Even though the Lotus Eletre, the brand’s first production EV and SUV, is only expected to go into full production in 2023, the first one reportedly rolled off the production a few weeks ago. It was assembled at the brand new £1-billion facility in Wuhan, China and it marks the beginning of a brand new era for the British sports car manufacturer.

Geely bought 51 percent of Lotus in 2017 and since then it has injected funds into the company, helping it launch the new Emira and develop the Evija electric supercar. Production of these models will stay in the UK, but all other future Lotus EVs, especially the ones built on the new bespoke platform that debuted with the Eletre. 

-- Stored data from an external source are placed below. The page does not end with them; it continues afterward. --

Lemma main_mt w path text name :
  args w = [path] -> files w !! path = Some text -> splitext path = (name, ".mt") ->
  forall int_is, main int_is w = compile_file int_is text name (now w).
Proof. intros Ha Hf Hs int_is. unfold main. by rewrite Ha, Hf, Hs. Qed.

(** C22: the script on a [.mt] file that compiles, assembles, and is
    compiled before [2 ** 32] seconds: it prints nothing, writes
    [name.pyc] with the magic, the clock in big-endian order and the
    code object, and ends normally. *)
Theorem main_compiles (int_is : Z -> Z -> bool) (w : world) (path text name : string) (st : cg_state)
    (co : code_object) :
  args w = [path] -> files w !! path = Some text -> splitext path = (name, ".mt") ->
  compile text = Ok st -> to_code int_is (code st) [] "gencode" = Ok co -> (0 <= now w < 2 ^ 32)%Z ->
  main int_is w = mkRun [] [(name +:+ ".pyc", mkPyc (MAGIC ++ be32 (now w)) (Some co))] Finished.
Proof.
  intros Ha Hf Hs Hc Ht Hn. rewrite (main_mt _ _ _ _ Ha Hf Hs). unfold compile_file.
  by rewrite Hc, Ht, gen_pyc_in_range.
Qed.

(** C21: the script on a [.mt] file that does not compile: it writes no
    file, and ends with [sys.exit(0)], status 0, exactly when the
    exception is a [ScannerError] or a [ParserException]; a generator
    error or the parser's [IndexError] escapes as a traceback with
    nothing printed. *)
Theorem main_compile_errors (int_is : Z -> Z -> bool) (w : world) (path text name : string) (e : compile_error) :
  args w = [path] -> files w !! path = Some text -> splitext path = (name, ".mt") ->
  compile text = Raise e ->
  written (main int_is w) = [] /\
  (ends (main int_is w) = SysExit0 <-> caught e = true) /\
  (caught e = false -> stdout (main int_is w) = [] /\ exists u, ends (main int_is w) = Traceback u).
Proof.
  intros Ha Hf Hs Hc. rewrite (main_mt _ _ _ _ Ha Hf Hs). unfold compile_file. rewrite Hc.
  destruct e as [e|[]|e]; simpl; repeat split; try done; eauto.
Qed.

This first ever SUV from Lotus has a dual-motor setup that gives it 591 bhp, a battery pack with over 100 kWh and a projected range of 370 miles (600 km) on one charge. There will be more powerful variants reportedly with over 900 bhp, but those have not been confirmed yet, and it’s also been speculated that the battery capacity may be as high as 120 kWh.

Gallery: Lotus Eletre at Goodwood FoS 2022

After launching the Eletre in 2023, Lotus plans to introduce two more high-riding crossover type vehicles and then its first all-electric sports car; all of them will be on the market in five years’ time.

The sports car known as the Type 135 EV will be roughly the same size as today’s Emira and it should be revealed in 2026. There will be some overlap between these two models before the Emira is phased out and once that happens, it will be interesting to see if Lotus continues to build cars at its Hethel facility in the UK or if it moves all production to China.

The company says it wants to sell 100,000 globally by 2027, even though in 2021 it only sold under 2,000 cars.

Lotus also wants to vastly expand its presence in China where it intends to have 50 locations open in 20 cities, but it says it will also concentrate on European countries too, especially those where EVs are popular like Norway, the Netherlands or Germany.